> Task prompt
The answer must consist of every line below that contains the word "application".

> Entries supplied
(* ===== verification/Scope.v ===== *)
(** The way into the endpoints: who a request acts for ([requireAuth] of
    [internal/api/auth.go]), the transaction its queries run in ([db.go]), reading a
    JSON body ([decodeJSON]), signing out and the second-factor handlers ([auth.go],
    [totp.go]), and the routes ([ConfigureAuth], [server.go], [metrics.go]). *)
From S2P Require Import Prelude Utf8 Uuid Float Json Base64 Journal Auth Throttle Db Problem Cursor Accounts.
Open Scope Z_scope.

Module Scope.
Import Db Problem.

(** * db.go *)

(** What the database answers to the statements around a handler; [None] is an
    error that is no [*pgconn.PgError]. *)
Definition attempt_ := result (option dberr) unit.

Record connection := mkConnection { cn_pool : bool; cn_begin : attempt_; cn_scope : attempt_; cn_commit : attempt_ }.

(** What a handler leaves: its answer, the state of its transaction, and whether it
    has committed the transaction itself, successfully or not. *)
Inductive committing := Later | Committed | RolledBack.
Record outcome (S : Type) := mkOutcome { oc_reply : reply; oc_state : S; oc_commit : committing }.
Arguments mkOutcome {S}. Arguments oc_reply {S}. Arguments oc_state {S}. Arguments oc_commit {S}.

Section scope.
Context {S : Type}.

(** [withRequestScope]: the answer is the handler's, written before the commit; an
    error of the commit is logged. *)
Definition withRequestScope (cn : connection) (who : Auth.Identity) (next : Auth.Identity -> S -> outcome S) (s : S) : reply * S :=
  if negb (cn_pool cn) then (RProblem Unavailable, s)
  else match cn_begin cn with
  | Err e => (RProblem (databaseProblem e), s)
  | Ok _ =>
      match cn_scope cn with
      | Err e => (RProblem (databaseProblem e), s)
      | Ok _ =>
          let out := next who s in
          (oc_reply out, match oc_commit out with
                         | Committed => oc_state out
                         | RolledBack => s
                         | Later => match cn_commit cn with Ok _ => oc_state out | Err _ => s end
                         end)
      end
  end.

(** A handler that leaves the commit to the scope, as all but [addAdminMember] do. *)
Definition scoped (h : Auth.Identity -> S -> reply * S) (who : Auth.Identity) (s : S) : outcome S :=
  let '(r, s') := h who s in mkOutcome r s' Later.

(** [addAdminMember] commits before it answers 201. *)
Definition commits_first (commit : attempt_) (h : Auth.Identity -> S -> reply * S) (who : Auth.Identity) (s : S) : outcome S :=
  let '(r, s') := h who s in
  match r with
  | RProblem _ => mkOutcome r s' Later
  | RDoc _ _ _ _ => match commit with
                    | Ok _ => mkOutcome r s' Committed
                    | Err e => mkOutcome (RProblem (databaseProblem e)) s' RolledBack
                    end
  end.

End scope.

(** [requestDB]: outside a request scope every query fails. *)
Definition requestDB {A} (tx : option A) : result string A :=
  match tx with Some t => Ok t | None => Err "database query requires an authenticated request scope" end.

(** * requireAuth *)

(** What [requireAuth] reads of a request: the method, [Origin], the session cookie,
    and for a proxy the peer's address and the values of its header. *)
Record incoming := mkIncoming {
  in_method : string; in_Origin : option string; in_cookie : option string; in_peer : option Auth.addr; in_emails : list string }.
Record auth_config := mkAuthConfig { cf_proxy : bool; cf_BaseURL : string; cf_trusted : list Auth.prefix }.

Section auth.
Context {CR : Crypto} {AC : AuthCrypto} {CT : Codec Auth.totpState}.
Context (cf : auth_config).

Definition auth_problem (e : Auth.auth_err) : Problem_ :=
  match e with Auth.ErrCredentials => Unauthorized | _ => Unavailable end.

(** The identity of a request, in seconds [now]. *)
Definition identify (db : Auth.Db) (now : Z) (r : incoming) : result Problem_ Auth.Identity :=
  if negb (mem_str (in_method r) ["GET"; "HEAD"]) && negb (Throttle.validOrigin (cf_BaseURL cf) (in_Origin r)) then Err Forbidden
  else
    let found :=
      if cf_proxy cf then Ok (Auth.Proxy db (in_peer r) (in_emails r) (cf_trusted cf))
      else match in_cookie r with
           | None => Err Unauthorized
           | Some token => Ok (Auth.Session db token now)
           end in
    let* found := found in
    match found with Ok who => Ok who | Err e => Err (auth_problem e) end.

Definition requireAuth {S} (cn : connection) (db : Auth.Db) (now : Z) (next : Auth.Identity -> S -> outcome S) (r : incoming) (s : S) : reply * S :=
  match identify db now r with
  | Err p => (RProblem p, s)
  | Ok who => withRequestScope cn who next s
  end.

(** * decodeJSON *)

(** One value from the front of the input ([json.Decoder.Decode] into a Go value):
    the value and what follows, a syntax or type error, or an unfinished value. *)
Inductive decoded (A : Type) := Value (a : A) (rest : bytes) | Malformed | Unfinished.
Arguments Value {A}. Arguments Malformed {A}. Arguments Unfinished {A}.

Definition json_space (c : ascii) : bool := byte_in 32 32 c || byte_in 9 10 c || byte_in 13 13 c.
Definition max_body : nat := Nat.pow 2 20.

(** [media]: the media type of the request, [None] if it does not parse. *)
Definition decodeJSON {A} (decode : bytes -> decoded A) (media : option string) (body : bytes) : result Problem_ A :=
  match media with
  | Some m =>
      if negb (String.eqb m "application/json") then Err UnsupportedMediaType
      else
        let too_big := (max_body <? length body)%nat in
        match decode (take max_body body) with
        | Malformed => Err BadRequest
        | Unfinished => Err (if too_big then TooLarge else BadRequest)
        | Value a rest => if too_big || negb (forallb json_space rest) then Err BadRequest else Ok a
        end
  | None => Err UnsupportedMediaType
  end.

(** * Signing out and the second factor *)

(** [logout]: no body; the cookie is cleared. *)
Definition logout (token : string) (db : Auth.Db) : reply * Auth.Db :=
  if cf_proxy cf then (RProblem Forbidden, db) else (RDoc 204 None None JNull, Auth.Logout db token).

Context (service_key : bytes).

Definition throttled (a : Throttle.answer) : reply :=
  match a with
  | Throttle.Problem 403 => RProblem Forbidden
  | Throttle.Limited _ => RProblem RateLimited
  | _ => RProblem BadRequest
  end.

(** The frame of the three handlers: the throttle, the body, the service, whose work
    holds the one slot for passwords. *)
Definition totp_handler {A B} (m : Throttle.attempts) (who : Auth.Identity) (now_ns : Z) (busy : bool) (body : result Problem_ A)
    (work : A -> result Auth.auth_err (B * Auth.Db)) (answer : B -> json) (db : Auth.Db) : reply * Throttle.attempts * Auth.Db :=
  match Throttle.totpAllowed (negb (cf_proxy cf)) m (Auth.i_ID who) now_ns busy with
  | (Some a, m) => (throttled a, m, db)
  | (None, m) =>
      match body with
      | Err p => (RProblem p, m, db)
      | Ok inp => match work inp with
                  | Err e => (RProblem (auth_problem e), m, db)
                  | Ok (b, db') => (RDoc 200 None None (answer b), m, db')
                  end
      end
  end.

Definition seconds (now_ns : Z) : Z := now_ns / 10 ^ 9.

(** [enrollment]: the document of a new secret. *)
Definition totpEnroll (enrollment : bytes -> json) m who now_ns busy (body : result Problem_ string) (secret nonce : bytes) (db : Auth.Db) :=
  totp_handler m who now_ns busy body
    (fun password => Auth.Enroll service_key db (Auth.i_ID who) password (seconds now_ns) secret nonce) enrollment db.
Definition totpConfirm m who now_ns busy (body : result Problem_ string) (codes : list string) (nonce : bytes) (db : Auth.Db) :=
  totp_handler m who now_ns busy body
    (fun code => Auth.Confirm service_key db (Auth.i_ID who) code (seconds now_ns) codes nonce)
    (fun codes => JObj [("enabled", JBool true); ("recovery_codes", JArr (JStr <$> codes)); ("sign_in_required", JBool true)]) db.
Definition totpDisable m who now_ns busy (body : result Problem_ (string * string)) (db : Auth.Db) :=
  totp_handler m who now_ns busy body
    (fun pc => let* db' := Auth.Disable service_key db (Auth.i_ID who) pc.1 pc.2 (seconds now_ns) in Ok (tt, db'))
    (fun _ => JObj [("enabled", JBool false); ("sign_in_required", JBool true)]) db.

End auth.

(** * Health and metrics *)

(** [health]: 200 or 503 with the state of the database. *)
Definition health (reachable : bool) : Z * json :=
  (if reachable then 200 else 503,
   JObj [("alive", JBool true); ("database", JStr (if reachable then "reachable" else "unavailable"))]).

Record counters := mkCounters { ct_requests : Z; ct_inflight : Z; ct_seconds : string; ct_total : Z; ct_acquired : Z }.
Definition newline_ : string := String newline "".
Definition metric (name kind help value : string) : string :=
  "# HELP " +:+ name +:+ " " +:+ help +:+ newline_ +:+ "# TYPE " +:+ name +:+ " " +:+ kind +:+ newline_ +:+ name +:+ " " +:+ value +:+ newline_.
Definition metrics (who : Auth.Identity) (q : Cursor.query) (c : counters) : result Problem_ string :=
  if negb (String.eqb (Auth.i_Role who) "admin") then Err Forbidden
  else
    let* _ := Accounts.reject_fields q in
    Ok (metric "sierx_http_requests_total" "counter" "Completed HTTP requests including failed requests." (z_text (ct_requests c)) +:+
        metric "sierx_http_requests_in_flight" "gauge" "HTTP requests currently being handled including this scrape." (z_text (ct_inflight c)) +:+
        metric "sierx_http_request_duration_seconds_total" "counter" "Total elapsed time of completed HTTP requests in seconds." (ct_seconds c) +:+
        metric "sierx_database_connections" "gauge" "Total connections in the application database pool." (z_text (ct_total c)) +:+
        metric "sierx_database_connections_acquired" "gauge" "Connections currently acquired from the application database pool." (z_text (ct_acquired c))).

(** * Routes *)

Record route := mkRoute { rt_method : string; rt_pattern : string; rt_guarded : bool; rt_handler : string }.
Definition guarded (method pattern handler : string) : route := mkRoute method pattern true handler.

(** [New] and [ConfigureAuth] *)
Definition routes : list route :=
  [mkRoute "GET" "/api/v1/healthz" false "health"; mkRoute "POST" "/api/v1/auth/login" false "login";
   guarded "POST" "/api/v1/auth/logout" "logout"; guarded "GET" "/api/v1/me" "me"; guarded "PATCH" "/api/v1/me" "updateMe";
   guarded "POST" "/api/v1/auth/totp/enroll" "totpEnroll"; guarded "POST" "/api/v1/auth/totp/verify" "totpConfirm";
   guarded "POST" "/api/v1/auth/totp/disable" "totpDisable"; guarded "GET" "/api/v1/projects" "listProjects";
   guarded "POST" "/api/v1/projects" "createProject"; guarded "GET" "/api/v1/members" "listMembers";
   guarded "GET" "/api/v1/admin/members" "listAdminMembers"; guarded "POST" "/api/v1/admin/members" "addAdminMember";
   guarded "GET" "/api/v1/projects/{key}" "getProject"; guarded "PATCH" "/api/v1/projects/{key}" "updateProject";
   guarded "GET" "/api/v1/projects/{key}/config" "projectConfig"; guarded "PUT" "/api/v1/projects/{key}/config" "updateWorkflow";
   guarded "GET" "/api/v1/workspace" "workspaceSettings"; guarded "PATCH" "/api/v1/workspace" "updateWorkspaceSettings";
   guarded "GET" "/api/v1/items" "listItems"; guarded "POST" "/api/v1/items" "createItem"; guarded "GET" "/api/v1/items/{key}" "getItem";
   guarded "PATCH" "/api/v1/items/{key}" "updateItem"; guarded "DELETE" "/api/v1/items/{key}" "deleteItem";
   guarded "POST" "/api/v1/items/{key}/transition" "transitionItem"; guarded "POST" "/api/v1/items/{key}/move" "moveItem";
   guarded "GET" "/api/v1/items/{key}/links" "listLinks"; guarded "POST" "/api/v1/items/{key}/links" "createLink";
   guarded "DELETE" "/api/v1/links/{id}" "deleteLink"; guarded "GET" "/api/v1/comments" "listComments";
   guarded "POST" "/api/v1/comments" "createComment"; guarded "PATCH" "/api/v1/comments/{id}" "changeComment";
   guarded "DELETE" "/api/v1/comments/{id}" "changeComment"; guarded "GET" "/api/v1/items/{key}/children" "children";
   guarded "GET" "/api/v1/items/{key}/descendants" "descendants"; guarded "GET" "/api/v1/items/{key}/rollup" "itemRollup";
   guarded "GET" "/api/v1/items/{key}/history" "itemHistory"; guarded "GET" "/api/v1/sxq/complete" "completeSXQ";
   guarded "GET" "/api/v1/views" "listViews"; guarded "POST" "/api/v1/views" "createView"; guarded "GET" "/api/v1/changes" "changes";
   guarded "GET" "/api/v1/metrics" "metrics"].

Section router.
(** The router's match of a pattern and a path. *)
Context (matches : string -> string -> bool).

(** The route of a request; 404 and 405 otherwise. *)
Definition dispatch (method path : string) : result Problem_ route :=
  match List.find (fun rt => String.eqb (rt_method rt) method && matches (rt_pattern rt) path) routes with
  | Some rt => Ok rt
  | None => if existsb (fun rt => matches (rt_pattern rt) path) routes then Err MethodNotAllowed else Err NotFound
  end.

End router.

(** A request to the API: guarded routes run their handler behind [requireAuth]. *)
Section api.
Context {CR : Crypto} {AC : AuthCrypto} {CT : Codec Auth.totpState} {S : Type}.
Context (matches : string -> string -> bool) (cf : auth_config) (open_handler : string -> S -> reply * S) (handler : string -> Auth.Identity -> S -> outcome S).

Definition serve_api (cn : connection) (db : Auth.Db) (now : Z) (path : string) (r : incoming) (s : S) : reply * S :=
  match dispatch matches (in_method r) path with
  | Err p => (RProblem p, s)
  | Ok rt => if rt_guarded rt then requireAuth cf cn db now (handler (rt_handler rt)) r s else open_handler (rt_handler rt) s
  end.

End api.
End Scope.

> Solution to the exercise
      if negb (String.eqb m "application/json") then Err UnsupportedMediaType
        metric "sierx_database_connections" "gauge" "Total connections in the application database pool." (z_text (ct_total c)) +:+
        metric "sierx_database_connections_acquired" "gauge" "Connections currently acquired from the application database pool." (z_text (ct_acquired c))).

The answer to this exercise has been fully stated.